Tally the lines of the listing below in which the string "eapply" occurs, and give the tally alone.

Start of DATA

(** Every verdict is a success. *)
Lemma sealing_succeeds what x uid v cs rs s res :
  NUL ∉ uid -> Forall good_chunk cs -> rtc (seal_step what x uid v) (start cs rs) s ->
  verdict s = Some res -> exists blobs, res = Ok blobs.
Proof.
  intros Hu Hc Hr Hv. pose proof (inv_verdict _ _ _ _ _ _ _ (sealing_inv _ _ _ _ _ _ _ Hr)) as Hi.
  rewrite Hv in Hi. destruct res as [l|e]; [eauto|]. exfalso. rewrite Forall_forall in Hc.
  destruct Hi as [(c & Hin & Hp)|(c & t & n & err & Hin & Hp & Hw & _)].
  - destruct (Hc c Hin) as [Hn _]. unfold seal_task in Hp. by rewrite content_chunk_aad_ok in Hp.
  - pose proof (seal_never_fails x uid v c t n Hu (Hc c Hin) Hp) as Hok. by rewrite Hw in Hok.
Qed.

(** The draws in the log are the threads' own. *)
Lemma log_nonce_length what x uid v cs rs s w n :
  rtc (seal_step what x uid v) (start cs rs) s -> (w, n) ∈ log s -> length n = 24%nat.
Proof.
  intros Hr Hin. pose proof (sealing_inv _ _ _ _ _ _ _ Hr) as Hi.
  destruct (inv_threads _ _ _ _ _ _ _ Hi) as [_ Ht]. rewrite Forall_forall in Ht.
  destruct (Ht _ Hin) as [r Hw]. clear Ht Hi. cbn in Hw. destruct (inv_draws _ _ _ _ _ _ _ (sealing_inv _ _ _ _ _ _ _ Hr) w r Hw)
    as (r' & _ & Hd).
  pose proof (draws_length (length (on w (log s))) r) as Hf. rewrite Hd in Hf. cbn [fst] in Hf.
  rewrite Forall_forall in Hf. apply Hf. unfold on. apply list_elem_of_omap.
  exists (w, n). by rewrite decide_True.
Qed.

(** The blobs of a verdict, one by one. *)
Lemma sealing_results what x uid v cs rs s blobs :
  xchacha_usable x -> NUL ∉ uid -> Forall good_chunk cs ->
  rtc (seal_step what x uid v) (start cs rs) s -> verdict s = Some (Ok blobs) ->
  Forall2 (fun c bl => XChaChaChunkEngine.decrypt_with_aad x bl (aad_of uid v c) = Ok (data c)) cs blobs /\
  map nonce_of blobs ≡ₚ (log s).*2.
Proof.
  intros Hx Hu Hc Hr Hv.
  destruct (verdict_results _ _ _ _ _ _ _ _ (sealing_inv _ _ _ _ _ _ _ Hr) Hv) as (jobs & Hp & Hw & Hl).
  assert (Hlen : Forall (fun j : bytes * ChunkAad * bytes => length j.2 = 24%nat) jobs).
  { apply Forall_forall. intros j Hj.
    assert (Hin : j.2 ∈ (log s).*2) by (rewrite <- Hl; by apply list_elem_of_fmap_2).
    apply list_elem_of_fmap in Hin as ([w n] & E & Hin). rewrite E. by eapply log_nonce_length. }
  assert (Hall : Forall2 (fun c bl => XChaChaChunkEngine.decrypt_with_aad x bl (aad_of uid v c)
                                      = Ok (data c)) cs blobs /\ map nonce_of blobs = jobs.*2).
  { clear Hl Hr Hv. revert Hc blobs Hw Hlen.
    induction Hp as [|c [t n] cs jobs Hpc _ IH]; intros Hc blobs Hw Hlen.
    - apply Forall2_nil_inv_l in Hw as ->. by split.
    - apply Forall2_cons_inv_l in Hw as (bl & bls & Hwc & Hw & ->).
      apply Forall_cons in Hc as [[Hcn _] Hc]. apply Forall_cons in Hlen as [Hn Hlen].
      destruct (IH Hc bls Hw Hlen) as [Hf Hm].
      destruct (sealed_opens x uid v c t n bl Hx Hu Hcn Hn Hpc Hwc) as [Hd Hnn].
      split; [by constructor|]. cbn. by rewrite Hm, Hnn. }
  destruct Hall as [Hf Hm]. split; [done|]. by rewrite Hm.
Qed.

(** C6: Batch sealing is right under every schedule.  However the caller, the tasks
    and the worker threads interleave: a batch ends, after at most four steps a
    chunk and one more, and until it has ended some step is possible; what it
    returns is a list of blobs that open, in the order of the chunks, for every
    holder of the root key; their nonces are exactly the draws made, each used
    once, and each thread's are the successive outputs of its generator; and what
    the sequential model returns is the outcome of one of the schedules. *)
Theorem parallel_sealing e e' k x v uid cs rs :
  derive_k_repo e = Ok k -> derive_k_repo e' = Ok k -> chunk_engine_e1 e = Ok x ->
  Signing.key_version e = Some v -> 1 <= v -> NUL ∉ uid -> Forall good_chunk cs -> rs <> [] ->
  let next := seal_step "keyed-pipeline chunk encryption failed: {}" x uid v in
  (forall n s, nsteps next n (start cs rs) s -> (n <= 4 * length cs + 1)%nat) /\
  (forall s, rtc next (start cs rs) s -> verdict s = None -> exists s', next s s') /\
  (forall s res, rtc next (start cs rs) s -> verdict s = Some res -> exists blobs,
     res = Ok blobs /\
     decrypt_chunks_parallel e' blobs (map (aad_of uid v) cs) = Ok (map data cs) /\
     map nonce_of blobs ≡ₚ (log s).*2 /\
     forall w r, rs !! w = Some r ->
       on w (log s) = (draws seal_draw (length (on w (log s))) r).1) /\
  (forall r, exists s, rtc next (start cs [r]) s /\
     verdict s = Some (encrypt_chunks_e1_parallel e uid cs r).1).
Proof.
  intros Ek Ek' Ex Ev Hv Hu Hc Hrs next. split; [|split; [|split]].
  - intros n s Hn. apply schedule_bound in Hn. unfold fuel, start in Hn. cbn in Hn. lia.
  - intros s Hr Hn. by eapply progress; [|apply (sealing_inv _ _ _ _ _ _ _ Hr)|].
  - intros s res Hr Hvd. destruct (sealing_succeeds _ _ _ _ _ _ _ _ Hu Hc Hr Hvd) as [blobs ->].
    destruct (chunk_engine_of_root e k Ek) as (y & Ey & Hy & _ & Ey1).
    destruct (chunk_engine_of_root e' k Ek') as (y' & Ey' & _ & Ey2 & _).
    assert (y = x) as -> by congruence. assert (y' = x) as -> by congruence.
    destruct (sealing_results _ x uid v cs rs s blobs Hy Hu Hc Hr Hvd) as [Hf Hm].
    exists blobs. split; [done|]. split; [|split; [done|]].
    + apply (decrypt_chunks_ok e' x); [done|by rewrite length_map|by rewrite (Forall2_length _ _ _ Hf)|].
      intros i c bl a Hi Hb Ha. rewrite list_lookup_fmap, Hi in Ha. injection Ha as <-.
      by apply (Forall2_lookup_lr _ _ _ i c bl Hf).
    + intros w r Hw. destruct (inv_draws _ _ _ _ _ _ _ (sealing_inv _ _ _ _ _ _ _ Hr) w r Hw)
        as (r' & _ & Hd). by rewrite Hd.
  - intros r. destruct (seal_batch_scheduled "keyed-pipeline chunk encryption failed: {}" x uid v cs r)
      as (s & Hr & Hvd). exists s. split; [done|]. rewrite Hvd. f_equal.
    unfold encrypt_chunks_e1_parallel, batch_key_version. rewrite Ev.
    apply Z.leb_le in Hv. rewrite Hv, Ex. done.
Qed.
End Helpers.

End of DATA

**EXERCISE ANSWER:**
2